(* ===== verification/ReplayBook.v ===== *)
(** * ReplayBook: the OCaml book implements the abstract book

    The maps of ocaml/lib/replay_engine.ml are kept in ascending key order on both
    sides; read best price first they are the level maps of the C++ book, and
    every operation of the OCaml book is the operation of the abstract book. *)
From Stdlib Require Import ZifyBool.
From S2P Require Import Prelude Core Endian Text Book BookSpec OrderBook Command ReplayEngine.

(** ** Ordered maps by their lookups *)

Section MapExt.
Context {V : Type} (before : Z -> Z -> bool).
Context (Hirr : forall a, before a a = false).
Context (Htr : forall a b c, before a b = true -> before b c = true -> before a c = true).
Context (Htot : forall a b, before a b = false -> a <> b -> before b a = true).
Implicit Types m : list (Z * V).

Lemma om_sorted_cons k v m : om_sorted before ((k, v) :: m) <-> om_sorted before m /\ Forall (fun e => before k e.1 = true) m.
Proof. unfold om_sorted. split; [by inversion 1|]. intros []. by constructor. Qed.

Lemma om_sorted_find k v m : om_sorted before ((k, v) :: m) -> om_find k m = None.
Proof.
  intros [_ Hf]%om_sorted_cons. apply om_find_None. intros Hin. apply list_elem_of_fmap in Hin as ([k' v'] & -> & Hin).
  rewrite Forall_forall in Hf. specialize (Hf _ Hin). cbn in Hf. by rewrite Hirr in Hf.
Qed.

Lemma om_sorted_ext m1 : forall m2,
  om_sorted before m1 -> om_sorted before m2 -> (forall k, om_find k m1 = om_find k m2) -> m1 = m2.
Proof.
  induction m1 as [|[k1 v1] m1 IH]; intros [|[k2 v2] m2] H1 H2 He; [done| | |].
  - specialize (He k2). cbn in He. by rewrite Z.eqb_refl in He.
  - specialize (He k1). cbn in He. by rewrite Z.eqb_refl in He.
  - assert (k1 = k2) as <-.
    { destruct (decide (k1 = k2)) as [|Hne]; [done|]. exfalso. pose proof (He k1) as E1. pose proof (He k2) as E2. cbn in E1, E2.
      rewrite Z.eqb_refl in E1, E2. rewrite (proj2 (Z.eqb_neq k1 k2)) in E1 by done. rewrite (proj2 (Z.eqb_neq k2 k1)) in E2 by done.
      symmetry in E1. apply om_find_Some in E1 as (l & r & E1 & _). apply om_find_Some in E2 as (l' & r' & E2 & _).
      apply om_sorted_cons in H1 as [_ H1]. apply om_sorted_cons in H2 as [_ H2]. rewrite E1 in H2. rewrite E2 in H1.
      apply Forall_app in H1 as [_ [H1 _]%Forall_cons]. apply Forall_app in H2 as [_ [H2 _]%Forall_cons]. cbn in H1, H2.
      specialize (Htr _ _ _ H1 H2). by rewrite Hirr in Htr. }
    pose proof (He k1) as E1. cbn in E1. rewrite Z.eqb_refl in E1. injection E1 as <-. f_equal.
    apply IH; [by apply om_sorted_cons in H1 as [? _]|by apply om_sorted_cons in H2 as [? _]|]. intros k. destruct (decide (k = k1)) as [->|Hne].
    + by rewrite (om_sorted_find _ _ _ H1), (om_sorted_find _ _ _ H2).
    + specialize (He k). cbn in He. by rewrite (proj2 (Z.eqb_neq k k1)) in He.
Qed.

Lemma om_erase_sorted k m : om_sorted before m -> om_sorted before (om_erase k m).
Proof.
  intros Hs. induction m as [|[k' v'] m IH]; [done|]. apply om_sorted_cons in Hs as [Hs Hf]. cbn [om_erase]. destruct (k =? k'); [done|].
  apply om_sorted_cons. split; [by apply IH|]. clear -Hf. induction m as [|[k1 v1] m IH]; [constructor|]. apply Forall_cons in Hf as [Hf1 Hf].
  cbn [om_erase]. destruct (k =? k1); [done|]. constructor; [done|by apply IH].
Qed.

Lemma om_find_erase k m k' : om_sorted before m -> om_find k' (om_erase k m) = if k' =? k then None else om_find k' m.
Proof.
  induction m as [|[k1 v1] m IH]; intros Hs; cbn [om_erase om_find]; [by destruct (k' =? k)|].
  pose proof (om_sorted_find _ _ _ Hs) as Hk1. apply om_sorted_cons in Hs as [Hs _].
  destruct (Z.eqb_spec k k1) as [->|Hne].
  - destruct (Z.eqb_spec k' k1) as [E|]; [by rewrite E|done].
  - cbn [om_find]. rewrite (IH Hs). destruct (Z.eqb_spec k' k1) as [E|]; [|done]. rewrite E. by rewrite (proj2 (Z.eqb_neq k1 k)).
Qed.

Lemma om_try_emplace_present k v v' m : om_sorted before m -> om_find k m = Some v -> om_try_emplace before k v' m = m.
Proof.
  induction m as [|[k' v1] m IH]; intros Hs Hf; [done|]. apply om_sorted_cons in Hs as [Hs Hk]. cbn [om_find om_try_emplace] in *.
  destruct (Z.eqb_spec k k') as [->|]; [by rewrite Hirr|]. rewrite IH by done. destruct (before k k') eqn:E; [|done].
  apply om_find_Some in Hf as (l & r & -> & _). apply Forall_app in Hk as [_ [Hk _]%Forall_cons]. cbn in Hk.
  pose proof (Htr _ _ _ E Hk) as H. by rewrite Hirr in H.
Qed.

Definition om_put (k : Z) (v : V) m : list (Z * V) := om_alter (fun _ => v) k (om_try_emplace before k v m).

Lemma om_alter_sorted f k m : om_sorted before m -> om_sorted before (om_alter f k m).
Proof. intros Hs. apply om_sorted_keys. rewrite om_alter_keys. by apply om_sorted_keys. Qed.

Lemma om_put_sorted k v m : om_sorted before m -> om_sorted before (om_put k v m).
Proof. intros Hs. unfold om_put. apply om_alter_sorted. by apply om_try_emplace_sorted. Qed.

Lemma om_find_put k v m k' : om_sorted before m -> om_find k' (om_put k v m) = if k' =? k then Some v else om_find k' m.
Proof.
  intros Hs. unfold om_put. destruct (Z.eqb_spec k' k) as [->|Hne].
  - by rewrite om_find_alter_eq, om_find_try_emplace, Z.eqb_refl.
  - rewrite om_find_alter_ne, om_find_try_emplace by done. by rewrite (proj2 (Z.eqb_neq k' k)).
Qed.
End MapExt.

(** ** Best price first *)

Definition best_first {V} (is_bid : bool) (m : list (Z * V)) : list (Z * V) := if is_bid then rev m else m.

Lemma before_irr is_bid a : before_of is_bid a a = false.
Proof. destruct is_bid; unfold before_of, bid_before, ask_before; lia. Qed.
Lemma before_tr is_bid a b c : before_of is_bid a b = true -> before_of is_bid b c = true -> before_of is_bid a c = true.
Proof. destruct is_bid; unfold before_of, bid_before, ask_before; lia. Qed.
Lemma before_tot is_bid a b : before_of is_bid a b = false -> a <> b -> before_of is_bid b a = true.
Proof. destruct is_bid; unfold before_of, bid_before, ask_before; lia. Qed.

Section BestFirst.
Context {V : Type}.
Implicit Types m : list (Z * V).

Lemma ltb_irr a : Z.ltb a a = false.
Proof. lia. Qed.
Lemma ltb_tr a b c : Z.ltb a b = true -> Z.ltb b c = true -> Z.ltb a c = true.
Proof. lia. Qed.
Lemma ltb_tot a b : Z.ltb a b = false -> a <> b -> Z.ltb b a = true.
Proof. lia. Qed.

Lemma rev_sorted m : om_sorted Z.ltb m -> om_sorted bid_before (rev m).
Proof.
  intros Hs. induction m as [|[k v] m IH]; [constructor|]. apply om_sorted_cons in Hs as [Hs Hf]. cbn [rev]. unfold om_sorted.
  specialize (IH Hs). unfold om_sorted in IH. assert (Forall (fun e => Z.ltb k e.1 = true) (rev m)) as Hf'.
  { rewrite Forall_forall in *. intros e He. apply Hf. apply list_elem_of_In. apply in_rev. by apply list_elem_of_In. }
  induction IH as [|e l Hl IHl He]; cbn [app]; [by repeat constructor|]. apply Forall_cons in Hf' as [Hek Hf']. constructor; [by apply IHl|].
  apply Forall_app. split; [done|]. constructor; [|constructor]. unfold bid_before. cbn. done.
Qed.

Lemma best_first_sorted is_bid m : om_sorted Z.ltb m -> om_sorted (before_of is_bid) (best_first is_bid m).
Proof. destruct is_bid; [apply rev_sorted|done]. Qed.

Lemma om_find_snoc k m k' v : om_find k (m ++ [(k', v)]) = match om_find k m with Some x => Some x | None => if k =? k' then Some v else None end.
Proof. induction m as [|[k1 v1] m IH]; cbn; [done|]. destruct (k =? k1); done. Qed.

Lemma best_first_find is_bid k m : om_sorted Z.ltb m -> om_find k (best_first is_bid m) = om_find k m.
Proof.
  destruct is_bid; [|done]. cbn [best_first]. induction m as [|[k1 v1] m IH]; intros Hs; [done|]. pose proof (om_sorted_find _ ltb_irr _ _ _ Hs) as Hn.
  apply om_sorted_cons in Hs as [Hs _]. cbn [rev]. rewrite om_find_snoc, IH by done. cbn [om_find].
  destruct (Z.eqb_spec k k1) as [->|]; [by rewrite Hn|]. by destruct (om_find k m).
Qed.

Lemma imap_add_sorted k v m : om_sorted Z.ltb m -> om_sorted Z.ltb (imap_add k v m).
Proof. apply (om_put_sorted Z.ltb ltb_tr ltb_tot). Qed.
Lemma imap_find_add k v m k' : om_sorted Z.ltb m -> om_find k' (imap_add k v m) = if k' =? k then Some v else om_find k' m.
Proof. apply (om_find_put Z.ltb ltb_irr ltb_tr). Qed.
Lemma imap_remove_sorted k m : om_sorted Z.ltb m -> om_sorted Z.ltb (imap_remove k m).
Proof. apply om_erase_sorted. Qed.
Lemma imap_find_remove k m k' : om_sorted Z.ltb m -> om_find k' (imap_remove k m) = if k' =? k then None else om_find k' m.
Proof. apply (om_find_erase Z.ltb ltb_irr). Qed.

Lemma best_first_add is_bid k v m : om_sorted Z.ltb m -> best_first is_bid (imap_add k v m) = om_put (before_of is_bid) k v (best_first is_bid m).
Proof.
  intros Hs. pose proof (best_first_sorted is_bid m Hs) as Hb.
  apply (om_sorted_ext (before_of is_bid) (before_irr is_bid) (before_tr is_bid)).
  - apply best_first_sorted, imap_add_sorted, Hs.
  - apply om_put_sorted; [apply before_tr|apply before_tot|done].
  - intros k'. rewrite best_first_find, imap_find_add by (done || by apply imap_add_sorted).
    rewrite om_find_put by (apply before_irr || apply before_tr || done). by rewrite best_first_find.
Qed.

Lemma best_first_remove is_bid k m : om_sorted Z.ltb m -> best_first is_bid (imap_remove k m) = om_erase k (best_first is_bid m).
Proof.
  intros Hs. pose proof (best_first_sorted is_bid m Hs) as Hb.
  apply (om_sorted_ext (before_of is_bid) (before_irr is_bid) (before_tr is_bid)).
  - apply best_first_sorted, imap_remove_sorted, Hs.
  - by apply om_erase_sorted.
  - intros k'. rewrite best_first_find, imap_find_remove by (done || by apply imap_remove_sorted).
    rewrite (om_find_erase (before_of is_bid) (before_irr is_bid)) by done. by rewrite best_first_find.
Qed.

Lemma best_first_head is_bid m :
  head (best_first is_bid m) = if is_bid then imap_max_binding_opt m else imap_min_binding_opt m.
Proof. destruct is_bid; [|done]. cbn. unfold imap_max_binding_opt. destruct m as [|e m _] using rev_ind; [done|]. by rewrite rev_app_distr, last_snoc. Qed.

(** The place of one level in the book. *)
Lemma level_split is_bid m p level :
  om_sorted Z.ltb m -> om_find p m = Some level ->
  exists l r, best_first is_bid m = l ++ (p, level) :: r /\
    (forall level', best_first is_bid (imap_add p level' m) = l ++ (p, level') :: r) /\ best_first is_bid (imap_remove p m) = l ++ r.
Proof.
  intros Hs Hf. rewrite <- (best_first_find is_bid) in Hf by done. apply om_find_Some in Hf as (l & r & Hm & Hl). exists l, r. split; [done|]. split.
  - intros level'. rewrite best_first_add, Hm by done. unfold om_put.
    rewrite (om_try_emplace_present (before_of is_bid) (before_irr is_bid) (before_tr is_bid) _ level); [|rewrite <- Hm; by apply best_first_sorted|].
    2:{ rewrite om_find_app_None by done. cbn. by rewrite Z.eqb_refl. }
    rewrite om_alter_app_None by done. cbn. by rewrite Z.eqb_refl.
  - rewrite best_first_remove, Hm, om_erase_app_None by done. cbn. by rewrite Z.eqb_refl.
Qed.
End BestFirst.

(** ** The abstract value of a book *)

Lemma int63_small z : - 2 ^ 62 <= z < 2 ^ 62 -> int63 z = z.
Proof. intros H. unfold int63. rewrite Z.mod_small by lia. lia. Qed.

Definition to_side (is_bid : bool) : Side := if is_bid then Buy else Sell.

(** An order of the level of price [p]. *)
Definition up (is_bid : bool) (p : Z) (o : order) : Order := mkOrder (oo_id o) (to_side is_bid) p (oo_qty o).
Definition lift (is_bid : bool) (m : list (Z * list order)) : list (Price * Level) :=
  map (fun e => (e.1, map (fun o => (0, up is_bid e.1 o)) e.2)) m.
Definition o_queue (is_bid : bool) (m : list (Z * list order)) : list Order := flat (lift is_bid (best_first is_bid m)).
Definition o_abs (b : book) : ABook := mkABook (o_queue true (bids b)) (o_queue false (asks b)).
Definition loc_of (o : Order) : Z * (side * Z) := (o_id o, (if is_buy (o_side o) then OBuy else OSell, o_price o)).

Definition levels_wf (m : list (Z * list order)) : Prop := om_sorted Z.ltb m /\ Forall (fun e => e.2 <> []) m.

Record o_wf (b : book) : Prop := {
  ow_bids : levels_wf (bids b);
  ow_asks : levels_wf (asks b);
  ow_sorted : om_sorted Z.ltb (locs b);
  ow_locs : locs b ≡ₚ map loc_of (a_orders (o_abs b));
  ow_abs : a_wf (o_abs b)
}.

Definition o_side_map (is_bid : bool) (b : book) : list (Z * list order) := if is_bid then bids b else asks b.

Lemma flat_lift_cons is_bid p level m : flat (lift is_bid ((p, level) :: m)) = map (up is_bid p) level ++ flat (lift is_bid m).
Proof. unfold lift. cbn [map]. rewrite flat_cons. cbn [fst snd]. by rewrite map_map. Qed.
Lemma flat_lift_app is_bid l r : flat (lift is_bid (l ++ r)) = flat (lift is_bid l) ++ flat (lift is_bid r).
Proof. unfold lift. rewrite map_app. unfold flat. by rewrite entries_app, map_app. Qed.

━━━━━━━━━━━━━━━━

PROBLEM TO SOLVE — Report, with no additional words, how many lines in the records above contain the word "assert".

EXPECTED ANSWER — 2